** Stored items **
———

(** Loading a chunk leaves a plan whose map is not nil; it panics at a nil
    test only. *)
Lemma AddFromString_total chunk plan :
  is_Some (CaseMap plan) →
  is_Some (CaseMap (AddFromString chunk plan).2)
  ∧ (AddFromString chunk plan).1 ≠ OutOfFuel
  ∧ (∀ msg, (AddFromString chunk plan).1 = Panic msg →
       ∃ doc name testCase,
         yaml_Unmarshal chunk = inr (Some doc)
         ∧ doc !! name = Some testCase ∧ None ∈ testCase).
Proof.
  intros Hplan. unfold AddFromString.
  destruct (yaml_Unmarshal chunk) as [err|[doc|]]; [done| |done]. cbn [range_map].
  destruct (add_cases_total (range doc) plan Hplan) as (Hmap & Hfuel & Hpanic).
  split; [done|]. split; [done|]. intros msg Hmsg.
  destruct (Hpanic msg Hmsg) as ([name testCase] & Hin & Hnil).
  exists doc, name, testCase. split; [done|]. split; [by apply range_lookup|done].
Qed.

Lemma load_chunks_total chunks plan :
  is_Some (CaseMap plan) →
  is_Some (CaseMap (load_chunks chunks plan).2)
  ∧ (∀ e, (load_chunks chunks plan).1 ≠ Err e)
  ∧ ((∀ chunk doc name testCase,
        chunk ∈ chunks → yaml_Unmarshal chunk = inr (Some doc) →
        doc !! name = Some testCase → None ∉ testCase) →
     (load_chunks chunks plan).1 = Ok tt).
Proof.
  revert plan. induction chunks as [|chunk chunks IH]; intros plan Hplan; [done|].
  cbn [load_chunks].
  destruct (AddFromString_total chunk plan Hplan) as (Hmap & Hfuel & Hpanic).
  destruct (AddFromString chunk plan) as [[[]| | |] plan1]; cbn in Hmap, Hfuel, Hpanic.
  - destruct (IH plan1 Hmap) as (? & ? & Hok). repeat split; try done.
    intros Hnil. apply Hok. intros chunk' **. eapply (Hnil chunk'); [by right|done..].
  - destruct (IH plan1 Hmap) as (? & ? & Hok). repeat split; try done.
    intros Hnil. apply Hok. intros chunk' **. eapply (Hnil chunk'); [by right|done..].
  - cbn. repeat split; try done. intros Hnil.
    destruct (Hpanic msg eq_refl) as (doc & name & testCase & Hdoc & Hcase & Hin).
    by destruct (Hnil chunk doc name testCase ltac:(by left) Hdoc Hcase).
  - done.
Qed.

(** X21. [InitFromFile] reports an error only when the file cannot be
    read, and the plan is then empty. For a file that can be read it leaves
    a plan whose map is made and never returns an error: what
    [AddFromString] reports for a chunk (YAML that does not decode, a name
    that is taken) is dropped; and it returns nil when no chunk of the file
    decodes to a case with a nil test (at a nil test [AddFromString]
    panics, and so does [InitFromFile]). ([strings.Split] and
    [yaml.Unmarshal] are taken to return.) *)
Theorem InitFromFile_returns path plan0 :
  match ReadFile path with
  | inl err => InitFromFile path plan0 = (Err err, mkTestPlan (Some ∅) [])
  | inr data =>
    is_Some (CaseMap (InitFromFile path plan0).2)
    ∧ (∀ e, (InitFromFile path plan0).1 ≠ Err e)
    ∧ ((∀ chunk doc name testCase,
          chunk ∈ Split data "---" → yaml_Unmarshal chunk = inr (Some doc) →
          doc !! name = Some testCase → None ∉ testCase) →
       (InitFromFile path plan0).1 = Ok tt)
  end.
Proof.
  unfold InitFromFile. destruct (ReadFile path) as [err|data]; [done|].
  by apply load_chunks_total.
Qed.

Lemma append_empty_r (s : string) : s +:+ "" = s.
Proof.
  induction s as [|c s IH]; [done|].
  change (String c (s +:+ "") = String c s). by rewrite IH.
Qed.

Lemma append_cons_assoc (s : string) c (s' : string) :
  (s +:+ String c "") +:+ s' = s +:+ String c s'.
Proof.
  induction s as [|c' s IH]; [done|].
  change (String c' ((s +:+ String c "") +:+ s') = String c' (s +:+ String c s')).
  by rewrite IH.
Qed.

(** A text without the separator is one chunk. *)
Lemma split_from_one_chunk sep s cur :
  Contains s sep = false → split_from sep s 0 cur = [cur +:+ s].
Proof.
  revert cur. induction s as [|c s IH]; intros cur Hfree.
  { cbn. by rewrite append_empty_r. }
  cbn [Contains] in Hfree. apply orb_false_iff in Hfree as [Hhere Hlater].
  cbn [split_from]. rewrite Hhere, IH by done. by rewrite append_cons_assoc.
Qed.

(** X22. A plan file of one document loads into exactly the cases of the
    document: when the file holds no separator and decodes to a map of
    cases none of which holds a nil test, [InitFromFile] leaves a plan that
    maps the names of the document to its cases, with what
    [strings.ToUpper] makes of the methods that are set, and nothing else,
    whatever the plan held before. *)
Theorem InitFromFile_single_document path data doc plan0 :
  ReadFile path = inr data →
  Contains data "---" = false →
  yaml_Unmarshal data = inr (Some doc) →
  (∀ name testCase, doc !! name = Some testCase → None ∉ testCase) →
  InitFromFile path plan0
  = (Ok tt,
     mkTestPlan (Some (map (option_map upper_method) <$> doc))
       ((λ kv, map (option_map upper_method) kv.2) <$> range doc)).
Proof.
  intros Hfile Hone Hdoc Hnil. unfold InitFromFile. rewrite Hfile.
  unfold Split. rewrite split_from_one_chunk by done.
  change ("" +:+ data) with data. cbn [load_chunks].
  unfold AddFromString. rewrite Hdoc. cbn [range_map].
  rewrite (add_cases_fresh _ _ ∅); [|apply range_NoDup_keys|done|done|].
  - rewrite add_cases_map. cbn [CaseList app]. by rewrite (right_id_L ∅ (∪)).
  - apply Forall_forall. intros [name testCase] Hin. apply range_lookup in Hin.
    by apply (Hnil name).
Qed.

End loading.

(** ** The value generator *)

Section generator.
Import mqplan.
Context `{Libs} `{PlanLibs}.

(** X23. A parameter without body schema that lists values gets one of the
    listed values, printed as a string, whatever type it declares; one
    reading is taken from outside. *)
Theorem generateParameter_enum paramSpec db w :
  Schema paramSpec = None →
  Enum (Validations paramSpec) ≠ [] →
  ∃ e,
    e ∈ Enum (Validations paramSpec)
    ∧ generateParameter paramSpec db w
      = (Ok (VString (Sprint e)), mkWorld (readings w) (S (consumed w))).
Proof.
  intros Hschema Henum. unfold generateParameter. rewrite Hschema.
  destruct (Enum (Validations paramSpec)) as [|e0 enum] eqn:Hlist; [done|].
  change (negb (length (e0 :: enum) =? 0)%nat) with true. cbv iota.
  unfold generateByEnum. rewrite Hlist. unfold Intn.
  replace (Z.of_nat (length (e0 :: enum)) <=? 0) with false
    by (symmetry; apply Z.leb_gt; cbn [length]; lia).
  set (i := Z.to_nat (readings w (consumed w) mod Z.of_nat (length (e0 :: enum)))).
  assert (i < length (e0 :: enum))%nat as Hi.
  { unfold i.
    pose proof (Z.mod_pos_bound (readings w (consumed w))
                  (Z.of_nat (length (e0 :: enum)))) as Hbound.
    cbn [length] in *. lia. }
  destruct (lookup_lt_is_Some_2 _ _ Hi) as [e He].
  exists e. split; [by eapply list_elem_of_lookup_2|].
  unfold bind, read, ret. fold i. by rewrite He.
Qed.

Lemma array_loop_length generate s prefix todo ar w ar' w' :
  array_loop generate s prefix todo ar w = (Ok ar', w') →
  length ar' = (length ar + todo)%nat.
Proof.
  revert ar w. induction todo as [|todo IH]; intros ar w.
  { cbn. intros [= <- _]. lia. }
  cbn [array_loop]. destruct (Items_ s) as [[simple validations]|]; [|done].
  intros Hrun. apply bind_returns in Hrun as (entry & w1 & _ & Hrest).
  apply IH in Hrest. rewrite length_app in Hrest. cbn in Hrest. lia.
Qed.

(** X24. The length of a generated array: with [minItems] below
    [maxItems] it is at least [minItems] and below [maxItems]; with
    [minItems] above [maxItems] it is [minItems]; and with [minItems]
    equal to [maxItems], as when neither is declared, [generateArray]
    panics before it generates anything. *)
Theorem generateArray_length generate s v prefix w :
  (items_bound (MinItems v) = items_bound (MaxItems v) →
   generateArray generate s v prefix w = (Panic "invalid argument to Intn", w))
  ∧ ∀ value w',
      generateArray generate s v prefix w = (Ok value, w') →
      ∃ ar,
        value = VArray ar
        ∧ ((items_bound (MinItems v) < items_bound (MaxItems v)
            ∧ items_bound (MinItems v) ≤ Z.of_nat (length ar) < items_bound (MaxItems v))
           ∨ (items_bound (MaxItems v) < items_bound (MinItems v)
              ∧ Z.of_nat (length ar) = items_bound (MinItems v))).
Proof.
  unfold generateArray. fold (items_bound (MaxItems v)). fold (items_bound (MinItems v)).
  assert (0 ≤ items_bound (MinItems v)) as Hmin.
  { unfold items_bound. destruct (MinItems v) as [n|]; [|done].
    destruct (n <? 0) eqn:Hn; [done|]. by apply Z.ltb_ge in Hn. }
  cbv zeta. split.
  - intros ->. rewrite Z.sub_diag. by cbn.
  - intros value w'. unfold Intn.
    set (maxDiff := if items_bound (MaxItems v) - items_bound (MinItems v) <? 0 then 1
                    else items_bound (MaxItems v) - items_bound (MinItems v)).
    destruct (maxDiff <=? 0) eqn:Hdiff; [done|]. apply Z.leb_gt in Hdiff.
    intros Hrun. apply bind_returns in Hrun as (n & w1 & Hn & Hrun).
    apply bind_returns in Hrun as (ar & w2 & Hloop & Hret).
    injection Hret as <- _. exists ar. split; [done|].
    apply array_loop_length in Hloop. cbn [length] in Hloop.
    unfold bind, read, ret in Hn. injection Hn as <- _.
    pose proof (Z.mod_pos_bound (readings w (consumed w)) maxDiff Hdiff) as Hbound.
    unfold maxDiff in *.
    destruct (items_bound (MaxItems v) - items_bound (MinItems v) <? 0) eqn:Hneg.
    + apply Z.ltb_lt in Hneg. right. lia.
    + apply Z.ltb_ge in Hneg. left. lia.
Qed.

———

** YOUR GOAL **
Reproduce, exactly as they stand in the data above, the lines from the one that holds "panics before it generates anything. *)" to the one that holds "< items_bound (MinItems v)", inclusive.

** RESULT OF THE EXERCISE **
    panics before it generates anything. *)
Theorem generateArray_length generate s v prefix w :
  (items_bound (MinItems v) = items_bound (MaxItems v) →
   generateArray generate s v prefix w = (Panic "invalid argument to Intn", w))
  ∧ ∀ value w',
      generateArray generate s v prefix w = (Ok value, w') →
      ∃ ar,
        value = VArray ar
        ∧ ((items_bound (MinItems v) < items_bound (MaxItems v)
            ∧ items_bound (MinItems v) ≤ Z.of_nat (length ar) < items_bound (MaxItems v))
           ∨ (items_bound (MaxItems v) < items_bound (MinItems v)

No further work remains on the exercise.